Seit dem Jubiläums-Fest im Jahre 2015 findet die Night Of The Prog nunmehr nicht mehr nur an zwei, sondern gleich an drei Tagen Mitte Juli statt. Nachdem der Freitag durch den wunderbaren Auftritt von Spock’s Beard gemeinsam mit Neal Morse und Nick D’Virgilio gekrönt worden ist, sind die Besucher natürlich gespannt, ob der Rest des langen Wochenendes da mithalten kann. Aber wir sind guter Dinge, denn auch für Samstag und Sonntag stehen noch einige progressive Leckerbissen auf dem Programm. Bei leicht bedecktem Himmel geht es dann auch pünktlich zur Mittagsstunde weiter mit der deutschen Band Seven Steps To The Green Door. Zwölf Jahre und vier Alben haben die Crossover-Progger schon auf ihrem Zettel, sind also erfahrene Musiker. Das Sextett erscheint in schwarzen T-Shirts mit lustigen „Zähl“-Sprüchen, wie zum Beispiel „Ich hasse Zählulitis“ oder „Ich zähle bis Sieben“. Die Vocals teilen sich Anne Trautmann und Lars Köhler, wobei sich die Sängerin zwischendurch noch moralische Unterstützung durch eine im Arm gehaltene Puppe holt.

Frequency_Drift.jpg „Die Jungs und Mädels von Frequency Drift aus Bayreuth sind ebenfalls alte Hasen im Geschäft, haben im Februar ihr siebtes (und hoffentlich nicht letztes) Album Last veröffentlicht und präsentieren damit schwerpunktmäßig auch Songs von dieser Platte.

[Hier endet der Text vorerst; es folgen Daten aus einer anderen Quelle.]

Lemma call_bind principal client target draws verifier now rt s s' es r :
  0 ≤ max_bindings_per_principal l → inv l s →
  bind_extension l principal client target draws verifier now rt s = Some (s', es, r) → call l [] s s'.
Proof.
  intros Hl Hi. unfold bind_extension.
  destruct (expire_due_spec now rt s (in_core _ _ Hi)) as [Hp _]. destruct (expire_due now rt s) as [s1 downs]. simpl in Hp.
  pose proof (inv_pruned l _ _ _ Hp Hi) as Hi1. pose proof (call_pruned l [] _ _ _ Hi Hp) as Hc1.
  destruct (live_session principal now s1) as [live|] eqn:Hlive; [|by intros [= <- _ _]].
  apply live_session_elem, live_sessions_elem in Hlive as ((id & Hid) & Hlp & _); [|apply Hi1].
  destruct (Z.eqb_spec (max_bindings_per_principal l) 0); [by intros [= <- _ _]|].
  destruct ((_ <? _) && _) eqn:Hroom; [by intros [= <- _ _]|]. set (selectors := default [] (ss_principal_bindings s1 !! principal)) in *.
  set (s2 := if max_bindings_per_principal l <=? zlen selectors then _ else s1).
  assert (H2 : call l [] s1 s2 ∧ ss_sessions s2 = ss_sessions s1 ∧ sizeZ (ss_bindings s2) + 1 ≤ Z.max 0 (max_bindings l)
               ∧ sizeZ (having eb_principal principal (ss_bindings s2)) + 1 ≤ Z.max 0 (max_bindings_per_principal l)).
  { unfold s2. destruct (Z.leb_spec (max_bindings_per_principal l) (zlen selectors)) as [Hheld|Hheld].
    - apply evict_room; [done|lia|done].
    - split_and!; [by apply call_refl|done|bool_z; lia|].
      rewrite <- (indexes_length _ _ _ _ (co_bindings _ (in_core _ _ Hi1))). fold selectors. lia. }
  destruct H2 as (Hc2 & Hs2 & Q1 & Q2).
  destruct (free_candidate draws (ss_bindings s2)) as [sel|] eqn:Hf; [|done]. apply free_candidate_spec in Hf as [Hn _].
  cbn [new_cell fst snd]. intros [= <- _ _]. eapply call_trans; [exact Hc1|]. eapply call_trans; [exact Hc2|].
  set (b := mkExtensionBinding _ _ _ _ _ _). apply (call_binding [] sel b); [apply Hc2|done|done| |done|done].
  rewrite Hs2. eauto.
Qed.

Lemma call_resolve token now rt s : inv l s → call l [] s (resolve_extension_binding token now rt s).1.
Proof.
  intros Hi. unfold resolve_extension_binding. destruct (split_binding_token token) as [[sel v]|]; [|by apply call_refl].
  destruct (ss_bindings s !! sel) as [b|] eqn:Hb; [|by apply call_refl]. case_match; [by apply call_refl|].
  destruct (live_session (eb_principal b) now s); [|by apply call_drop_binding].
  pose proof Hi as [[H1 H2 H3 H4 H5 H6 H7 H8 H9] Ho [W1 W2 W3 W4 W5] Hh]. cbn [fst]. set (b' := mkExtensionBinding _ _ _ _ _ _).
  assert (Hh' : ∀ p, sizeZ (having eb_principal p (<[sel := b']> (ss_bindings s))) = sizeZ (having eb_principal p (ss_bindings s))).
  { intros p. rewrite <- insert_delete_eq, having_insert by apply lookup_delete_eq. rewrite (having_delete _ _ _ _ _ Hb). simpl. lia. }
  assert (Hcell : ∀ sel' x, <[sel := b']> (ss_bindings s) !! sel' = Some x →
    ∃ y, ss_bindings s !! sel' = Some y ∧ eb_cell y = eb_cell x ∧ eb_principal y = eb_principal x).
  { intros sel' x [[<- <-]|[_ Hx]]%lookup_insert_Some; eauto. }
  split; [|split; try done|done|by left].
  - split; [split; simpl; try done| |split; simpl; try done|done].
    + by eapply indexes_same.
    + intros sel' x (y & Hy & <- & _)%Hcell. eauto.
    + intros id r sel' x Hr (y & Hy & <- & _)%Hcell. eauto.
    + intros sel1 x1 sel2 x2 (y1 & Hy1 & <- & _)%Hcell (y2 & Hy2 & <- & _)%Hcell. eauto.
    + intros sel' x Hx. simpl in Hx. apply Hcell in Hx as (y & Hy & _ & <-). exact (Ho sel' y Hy).
    + unfold sizeZ in *. rewrite map_size_insert_Some by eauto. done.
    + intros p. rewrite Hh'. apply W5.
  - by left.
  - simpl. intros sel' x (y & Hy & E & _)%Hcell. left. eauto.
Qed.

End Limited.

(** ** Revocations *)

Definition cells_of (r : Revoking) : list Cell :=
  map bh_cell (rv_handles r) ++ map (λ '(_, record), se_cell record) (rv_selected r).

Definition stopped (s : SessionState) (stop : Stop) : Prop :=
  match stop with StopToken c => cancelled c s = true | StopOperations c => au_revoked (authority c s) = true end.

(** Nothing is admitted under these authorities any more. *)
Definition refused (s : SessionState) (cells : list Cell) : Prop :=
  ∀ c, c ∈ cells → cancelled c s = true ∧ au_revoked (authority c s) = true.

Definition idle (s : SessionState) (cells : list Cell) : Prop := ∀ c, c ∈ cells → au_active (authority c s) = ∅.

(** The sessions and links selected are not in the store. *)
Definition gone (s : SessionState) (r : Revoking) : Prop :=
  (∀ id rec, (id, rec) ∈ rv_selected r → ∀ id' r', ss_sessions s !! id' = Some r' → se_cell r' ≠ se_cell rec)
  ∧ ∀ h, h ∈ rv_handles r → ∀ sel b, ss_bindings s !! sel = Some b → eb_cell b ≠ bh_cell h.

Live übernimmt Nadja Jaye jetzt die Vocals und zaubert zudem am Theremin elektronische Klangspielereien hervor. Das berührungslos gespielte Instrument erzeugt über die elektrische Aufladung des menschlichen Körpers ein elektromagnetisches Feld, wobei die Position der Hände über einer Art Antenne die Stärke der Veränderung eines Klanges beeinflussen. Danebensteht auch eine elektrische Harfe auf der Bühne und sorgt für Abwechslung und sphärische Klänge.

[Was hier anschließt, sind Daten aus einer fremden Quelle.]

(* ===== verification/ControlProtoSpec.v ===== *)
(** * ControlProtoSpec: leases and frames do what they are for.

    What is assumed of the other crates, and from it: a lease its signer made
    is accepted by a ring that has the signer's key exactly while it is
    valid, a lease that is accepted is signed, bounded and for a named
    registration, and the frames written on a stream are the frames read. *)

From S2P Require Import Prelude RustStr LeBytes FleetState TmuxBase SessionStore SessionStoreProps ControlProto.

(** ** The crates *)

(** What a proxy id is made of; a [ProxyId] is made by parsing alone. *)
Definition is_proxy_id (id : bytes) : Prop := ProxyId.parse id = Ok id.

Class LeaseLaws `{!LeaseLib} : Prop := {
  b64_decode_encode bs : Forall is_byte bs → b64_decode (b64_encode bs) = Some bs;
  b64_no_dot bs : Forall (λ b, b ≠ 46) (b64_encode bs);
  claims_to_vec_bytes c payload : claims_to_vec c = Some payload → Forall is_byte payload;
  claims_from_to c payload :
    is_proxy_id (lb_proxy_id (lc_binding c)) → claims_to_vec c = Some payload → claims_from_slice payload = Some c;
  sign_with_bytes k m : Forall is_byte (sign_with k m);
  signature_from_signed k m : signature_from_slice (sign_with k m) = Some (sign_with k m);
  verify_signed k m : verify_with (verifying_key k) m (sign_with k m) = true;
}.

Class FrameLaws (T : Type) `{!FrameLib T} : Prop := {
  frame_from_to f payload : frame_to_vec f = Some payload → frame_from_slice payload = Some f;
}.

(** ** Leases *)

Section Leases.
Context `{LW : LeaseLaws}.
Implicit Types (c : AdmissionLeaseClaims) (ring : list bytes) (t : Z).

Lemma canonical_encoded bs : Forall is_byte bs → Lease.decode_canonical (b64_encode bs) = Some bs.
Proof. intros Hbs. unfold Lease.decode_canonical. by rewrite b64_decode_encode; cbn; rewrite ?beq_refl. Qed.

Lemma wrap_i64_small z : - 2 ^ 63 ≤ z < 2 ^ 63 → wrap_i64 z = z.
Proof. intros ?. unfold wrap_i64. rewrite Z.mod_small; lia. Qed.

Lemma split_on_join sep s : OriginTemplate.join [sep] (split_on sep s) = s.
Proof.
  induction s as [|b s IH]; [done|]. cbn [split_on]. pose proof (split_on_nonempty sep s) as Hne.
  destruct (Z.eqb_spec b sep) as [->|_].
  - destruct (split_on sep s) as [|w ws]; [done|]. cbn in *. by rewrite IH.
  - destruct (split_on sep s) as [|w [|w' ws]]; [done| |]; cbn in *; by rewrite IH.
Qed.

Lemma split_lease payload signature :
  Forall (λ b, b ≠ 46) payload → Forall (λ b, b ≠ 46) signature →
  split_on 46 (Lease.signed_text payload ++ lit "." ++ signature) = [lit "v1"; payload; signature].
Proof.
  intros Hp Hs. unfold Lease.signed_text.
  replace ((lit "v1." ++ payload) ++ lit "." ++ signature) with (lit "v1" ++ 46 :: (payload ++ 46 :: signature))
    by (rewrite <- app_assoc; done).
  rewrite split_on_app; [|by_decide]. by rewrite split_on_app, split_on_none.
Qed.

(** The claims a signer signs. *)
Definition signed_claims (binding : AdmissionLeaseBinding) (max now ttl : Z) : AdmissionLeaseClaims :=
  mkAdmissionLeaseClaims ADMISSION_LEASE_PURPOSE PROTOCOL_VERSION binding max (timestamp now) (timestamp now + ttl).

Lemma sign_Ok signer binding max now ttl lease :
  Lease.sign signer binding max now ttl = Ok lease →
  Lease.validate binding = Ok tt ∧ Lease.validate_signed_limit max = Ok tt ∧ 1 ≤ ttl ≤ MAX_ADMISSION_LEASE_TTL_SECONDS ∧
  ∃ payload, claims_to_vec (signed_claims binding max now ttl) = Some payload ∧
    let signed := Lease.signed_text (b64_encode payload) in
    lease = signed ++ lit "." ++ b64_encode (sign_with signer signed).
Proof.
  unfold Lease.sign, map_err. fold (signed_claims binding max now ttl).
  destruct (Lease.validate binding) as [[]|]; [|done].
  destruct (Lease.validate_signed_limit max) as [[]|]; [|done].
  destruct (in_range _ _ ttl) eqn:Httl; [|done]. cbn [negb]. unfold in_range in Httl.
  destruct (claims_to_vec _) as [payload|] eqn:Hj; [|done]. cbn [ok_or]. unfold Lease.parse.
  destruct (_ || _); [done|]. intros [= <-]. bool_z. eauto 8 with lia.
Qed.

(** C11: A lease its signer made is accepted by every ring that has
    the signer's key exactly from thirty seconds before it was issued until
    it expires, with the claims it was made with; at any other time it is
    refused for its time. *)
Theorem lease_exact signer ring binding max now ttl lease t :
  Lease.sign signer binding max now ttl = Ok lease →
  is_proxy_id (lb_proxy_id binding) → verifying_key signer ∈ ring →
  Lease.verify ring lease t =
    if (timestamp now - ADMISSION_LEASE_CLOCK_SKEW_SECONDS <=? timestamp t) && (timestamp t <? timestamp now + ttl)
    then Ok (signed_claims binding max now ttl) else Err LeTime.
Proof.
  intros (Hb & Hm & Httl & payload & Hj & ->)%sign_Ok Hid Hring.
  unfold Lease.verify. rewrite split_lease by apply b64_no_dot.
  rewrite (canonical_encoded payload) by eauto using claims_to_vec_bytes.
  rewrite canonical_encoded by apply sign_with_bytes. cbn [ok_or].
  rewrite signature_from_signed. cbn [ok_or].
  assert (existsb (λ key, verify_with key (Lease.signed_text (b64_encode payload))
            (sign_with signer (Lease.signed_text (b64_encode payload)))) ring = true) as ->.
  { apply existsb_exists. exists (verifying_key signer). split; [by apply list_elem_of_In|]. apply verify_signed. }
  rewrite (claims_from_to (signed_claims binding max now ttl) payload Hid Hj). cbn [ok_or signed_claims lc_binding lc_purpose lc_protocol_version
    lc_max_connected_devservers lc_issued_at lc_expires_at negb]. rewrite Hb, Hm. cbn [map_err].
  rewrite !beq_refl, Z.eqb_refl. cbn [negb orb].
  unfold MAX_ADMISSION_LEASE_TTL_SECONDS, ADMISSION_LEASE_CLOCK_SKEW_SECONDS in *.
  rewrite wrap_i64_small by lia.
  destruct (_ || _) eqn:E1, (_ && _) eqn:E2; try done; exfalso; bool_z; lia.
Qed.

Lemma validate_Ok b : Lease.validate b = Ok tt →
  lb_user b ≠ [] ∧ zlen (lb_user b) ≤ MAX_USERNAME_BYTES ∧ lb_devserver_id b ≠ [] ∧
  zlen (lb_devserver_id b) ≤ MAX_DEVSERVER_ID_BYTES ∧ lb_owner_user_id b ≠ 0 ∧ lb_registration_id b ≠ 0.
Proof.
  unfold Lease.validate, validate_text, refuse_if.
  destruct (_ || _ || has_control (lb_user b)) eqn:E1; [done|].
  destruct (_ || _ || has_control (lb_devserver_id b)) eqn:E2; [done|].
  destruct ((_ =? 0) || _) eqn:E3; [done|]. intros _. bool_z. rewrite !beq_false in *. naive_solver.
Qed.

(** C22: A lease that is accepted was signed, as the text it is,
    under a key of the ring; it names an owner, a registration, a user and a
    devserver, grants between one and a million devservers, and has not
    expired; and if it says it was issued since 1970, it expires within five
    and a half minutes. *)
Theorem lease_sound ring lease t c :
  Lease.verify ring lease t = Ok c →
  (∃ key payload signature payload_bytes signature_bytes raw,
     key ∈ ring ∧ lease = Lease.signed_text payload ++ lit "." ++ signature ∧
     Lease.decode_canonical payload = Some payload_bytes ∧
     Lease.decode_canonical signature = Some raw ∧ signature_from_slice raw = Some signature_bytes ∧
     verify_with key (Lease.signed_text payload) signature_bytes = true ∧ claims_from_slice payload_bytes = Some c) ∧
  Lease.validate (lc_binding c) = Ok tt ∧ 1 ≤ lc_max_connected_devservers c ≤ MAX_SIGNED_CONNECTED_DEVSERVERS ∧
  timestamp t < lc_expires_at c ∧
  (0 ≤ lc_issued_at c → lc_expires_at c < 2 ^ 63 →
   lc_expires_at c ≤ timestamp t + ADMISSION_LEASE_CLOCK_SKEW_SECONDS + MAX_ADMISSION_LEASE_TTL_SECONDS).
Proof.
  unfold Lease.verify. pose proof (split_on_join 46 lease) as Hjoin.
  destruct (split_on 46 lease) as [|version [|payload [|signature [|]]]]; try done.
  destruct (beq version _) eqn:Hv; [apply beq_true in Hv; subst version|done]. cbn [negb].
  destruct (Lease.decode_canonical payload) as [payload_bytes|] eqn:Hp; [|done]. cbn [ok_or].
  destruct (Lease.decode_canonical signature) as [raw|] eqn:Hs; [|done]. cbn [ok_or].
  destruct (signature_from_slice raw) as [signature_bytes|] eqn:Hraw; [|done]. cbn [ok_or].
  destruct (existsb _ ring) eqn:Hkey; [|done]. cbn [negb].
  apply existsb_exists in Hkey as (key & Hin%list_elem_of_In & Hkey).
  destruct (claims_from_slice payload_bytes) as [c'|] eqn:Hc; [|done]. cbn [ok_or].
  destruct (Lease.validate (lc_binding c')) as [[]|] eqn:Hb; [|done]. cbn [map_err].
  destruct (_ || _); [done|]. unfold Lease.validate_signed_limit, refuse_if, in_range.
  destruct (negb _) eqn:Hm; [done|].
  destruct (_ || _) eqn:Ht; [done|]. intros [= ->].
  rewrite !orb_false_iff, !Z.ltb_ge, !Z.leb_gt in Ht. bool_z.
  split_and!; try done; try lia.
  - exists key, payload, signature, payload_bytes, signature_bytes, raw. rewrite <- Hjoin. split_and!; try done.
  - intros ? ?. rewrite wrap_i64_small in Ht; lia.
Qed.
End Leases.

(** ** Framing *)

Section Framing.
Context {T : Type} `{FW : FrameLaws T}.

Lemma read_exact_app n bs rest : n = zlen bs → Framing.read_exact n (bs ++ rest) = Ok (bs, rest).
Proof.
  intros ->. unfold Framing.read_exact, zlen. rewrite length_app.
  destruct (Z.ltb_spec (Z.of_nat (length bs + length rest)) (Z.of_nat (length bs))); [lia|].
  by rewrite Nat2Z.id, take_app_length, drop_app_length.
Qed.

Lemma write_frame_Ok frame bs : Framing.write_frame frame = Ok bs →
  ∃ payload, frame_to_vec frame = Some payload ∧ 0 < zlen payload ≤ MAX_FRAME_BYTES ∧
    bs = to_be_bytes 4 (zlen payload) ++ payload.
Proof.
  unfold Framing.write_frame. destruct (frame_to_vec frame) as [payload|]; [|done]. cbn [ok_or].
  destruct (beq payload []) eqn:Hn; [done|]. apply beq_false in Hn.
  destruct (_ <? _) eqn:Hl; [done|]. intros [= <-]. exists payload. bool_z. repeat split; try done.
  destruct payload; [done|]. rewrite zlen_cons. pose proof (zlen_nonneg payload). lia.
Qed.

Lemma read_written frame bs rest : Framing.write_frame frame = Ok bs → Framing.read_frame (bs ++ rest) = Ok (frame, rest).
Proof.
  intros (payload & Hp & Hl & ->)%write_frame_Ok. unfold Framing.read_frame, Framing.read_u32.
  rewrite <- app_assoc, read_exact_app by (unfold zlen; by rewrite to_be_length).
  rewrite be_round_trip by (unfold MAX_FRAME_BYTES in *; lia).
  destruct (Z.eqb_spec (zlen payload) 0); [lia|]. destruct (Z.ltb_spec MAX_FRAME_BYTES (zlen payload)); [lia|].
  rewrite read_exact_app by done. by rewrite (frame_from_to frame payload).
Qed.

(** The frames written one after another are the frames read,
    in order, before the reader fails on what comes after them; a reader that
    is given nothing more fails because its stream ends. *)
Theorem frames_cross (frames : list T) written rest :
  collect Framing.write_frame frames = Ok written →
  ∀ fuel, (length frames < fuel)%nat →
  Framing.read_frames fuel (concat written ++ rest) =
    (frames ++ (Framing.read_frames (fuel - length frames) rest).1,
     (Framing.read_frames (fuel - length frames) rest).2) ∧
  Framing.read_frames fuel (concat written) = (frames, FeIo).
Proof.
  revert written. induction frames as [|frame frames IH]; cbn [collect]; intros written.
  { intros [= <-] [|fuel] ?; [cbn in *; lia|]. cbn [concat app length]. rewrite Nat.sub_0_r.
    by destruct (Framing.read_frames _ rest). }
  destruct (Framing.write_frame frame) as [bs|] eqn:Hw; [|done].
  destruct (collect _ frames) as [bss|] eqn:Hc; [|done]. intros [= <-] [|fuel] Hf; [cbn in *; lia|].
  destruct (IH bss eq_refl fuel) as [IH1 IH2]; [cbn in Hf; lia|]. cbn [concat Framing.read_frames].
  rewrite <- app_assoc, !(read_written _ _ _ Hw), IH1, IH2. by split.
Qed.
End Framing.

(** ** A concrete library

    Hexadecimal for base64, one lease's claims for JSON, and a signature that
    is the key and the text's length. *)

Definition demo_binding : AdmissionLeaseBinding :=
  mkAdmissionLeaseBinding 7 (lit "ann") (lit "d1") 11 (lit "p1").

Definition demo_now : Z := 1700000000 * NANOS_PER_SEC.

Definition demo_claims : AdmissionLeaseClaims := signed_claims demo_binding 3 demo_now 60.

Definition byte_of (b : Z) : Z := b mod 256.

#[global] Instance demo_lease_lib : LeaseLib := {|
  b64_encode bs := Store.hex (map byte_of bs);
  b64_decode := Store.unhex;
  claims_to_vec c := if bool_decide (c = demo_claims) then Some (lit "{}") else None;
  claims_from_slice payload := if beq payload (lit "{}") then Some demo_claims else None;
  verifying_key k := k;
  key_from_bytes _ := true;
  sign_with k m := map byte_of (k ++ [zlen m]);
  verify_with k m s := beq s (map byte_of (k ++ [zlen m]));
  signature_from_slice := Some;
|}.

Lemma byte_of_is_byte bs : Forall is_byte (map byte_of bs).
Proof. apply Forall_map, Forall_true. intros b. unfold is_byte, byte_of. apply Z.mod_pos_bound. lia. Qed.

Lemma byte_of_id bs : Forall is_byte bs → map byte_of bs = bs.
Proof. induction 1 as [|b bs Hb _ IH]; [done|]. cbn. rewrite IH. unfold byte_of. by rewrite Z.mod_small. Qed.

Lemma hex_no_dot bs : Forall is_byte bs → Forall (λ b, b ≠ 46) (Store.hex bs).
Proof.
  induction 1 as [|b bs Hb _ IH]; [constructor|]. rewrite hex_cons. apply Forall_app. split; [|done].
  destruct (hex_pairs_byte b Hb) as [_ Hh]. apply Forall_forall. intros x Hx ->.
  unfold Store.is_lower_hex in Hh. rewrite forallb_forall in Hh. by specialize (Hh 46 (proj1 (list_elem_of_In _ _) Hx)).
Qed.

#[global] Instance demo_lease_laws : LeaseLaws.
Proof.
  split; cbn.
  - intros bs Hbs. rewrite byte_of_id by done. by apply unhex_hex.
  - intros bs. apply hex_no_dot, byte_of_is_byte.
  - intros c payload. case_bool_decide; [|done]. intros [= <-]. by_decide.
  - intros c payload _. case_bool_decide; [|done]. by intros [= <-]; subst.
  - intros k m. apply byte_of_is_byte.
  - done.
  - intros k m. apply beq_refl.
Qed.

Definition demo_key : bytes := replicate 32 5.

Definition demo_lease : bytes :=
  Eval vm_compute in default [] (result_ok (Lease.sign demo_key demo_binding 3 demo_now 60)).

(** A lease is accepted while it is valid, by a ring with its key and
    another, and not when it has expired. *)
Lemma lease_exact_witness :
  Lease.verify [lit "old"; demo_key] demo_lease (demo_now + from_secs 59) = Ok demo_claims ∧
  Lease.verify [demo_key] demo_lease (demo_now + from_secs 60) = Err LeTime.
Proof.
  split; (etrans; [apply (lease_exact demo_key _ demo_binding 3 demo_now 60);
    [by vm_compute|by vm_compute|by_decide]|by vm_compute]).
Defined.

Lemma lease_sound_witness :
  Lease.verify [demo_key] demo_lease demo_now = Ok demo_claims ∧ timestamp demo_now < lc_expires_at demo_claims.
Proof.
  assert (H : Lease.verify [demo_key] demo_lease demo_now = Ok demo_claims) by (by vm_compute).
  split; [exact H|]. exact (proj1 (proj2 (proj2 (proj2 (lease_sound [demo_key] demo_lease demo_now demo_claims H))))).
Defined.

(** Frames of one byte. *)
#[global] Instance byte_frames : FrameLib Z := {|
  frame_to_vec b := Some [b];
  frame_from_slice payload := match payload with [b] => Some b | _ => None end;
|}.

#[global] Instance byte_frame_laws : FrameLaws Z.
Proof. split. by intros f payload [= <-]. Qed.

Lemma frames_cross_witness :
  Framing.read_frames 3 (concat [[0; 0; 0; 1; 7]; [0; 0; 0; 1; 9]]) = ([7; 9], FeIo).
Proof. apply (frames_cross [7; 9] _ []); [by vm_compute|cbn; lia]. Defined.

Die nächste Band wird als etwas Besonderes angekündigt, weil die Franzosen um Sänger und Mastermind Francis Décamps außerhalb ihrer Heimat nur selten zu sehen und zu hören sei. Die Menge ist also gespannt, als die Gens De La Lune nach etwas überzogener Umbaupause endlich die Bühne betreten. Was folgt, sind 75 Minuten, die es mehr als in sich haben. Wenn der Merch-Stand schon während des Auftritts „Ausverkauf“ der aktuellen CD einer Band meldet, die bislang im Publikum kaum bekannt gewesen sein dürfte, spricht das ganz eindeutig für diese Band. Keyboarder Francis Décamps, der charismatische Sänger Jean Phillipe Suzan und seine Kollegen überraschen wohl jeden im Amphitheater mit einer unglaublichen Mischung aus kreativ geschriebenem klassisch-französischem Prog mit Texten in Landessprache und einer exzentrischen Darbietung mit wechselnden Bühnenoutfits und einer abwechslungsreichen Instrumentierung. Da kommen Xylofon, Akkordeon, regelrechte Synthie-Burgen inklusive dem durch Jordan Rudess bekannt gewordenen Continuum und schließlich auch ein klassisches Waldhorn zum Einsatz.

Gens_De_La_Lune.jpg „Die Mischung kommt beim Publikum hervorragend an, und immer wieder sieht man Fans spontan zum Merchandise-Stand pilgern, um das aktuelle Album „Epitaphe“ käuflich zu erwerben, das dann auch noch vor dem Ende des Auftritts ausverkauft ist. Den Gens De La Lune haben verdienterweise heute definitiv eine Menge Fans dazu gewonnen.

RPWL haben es nach diesem Highlight natürlich schwer, die Hochstimmung im Areal zu halten, aber sie schaffen es naturgemäß und mit viel Erfahrung, die Progger erneut zu begeistern, zumal sich die Musik ja auch erheblich vom Auftritt der Franzosen unterscheidet. Das Programm mit eigenen sowie Coversongs weiß zu gefallen, es wird King Crimson und Pink Floyd die Ehre erwiesen, und Band und Publikum genießen den Nachmittag. So soll es sein.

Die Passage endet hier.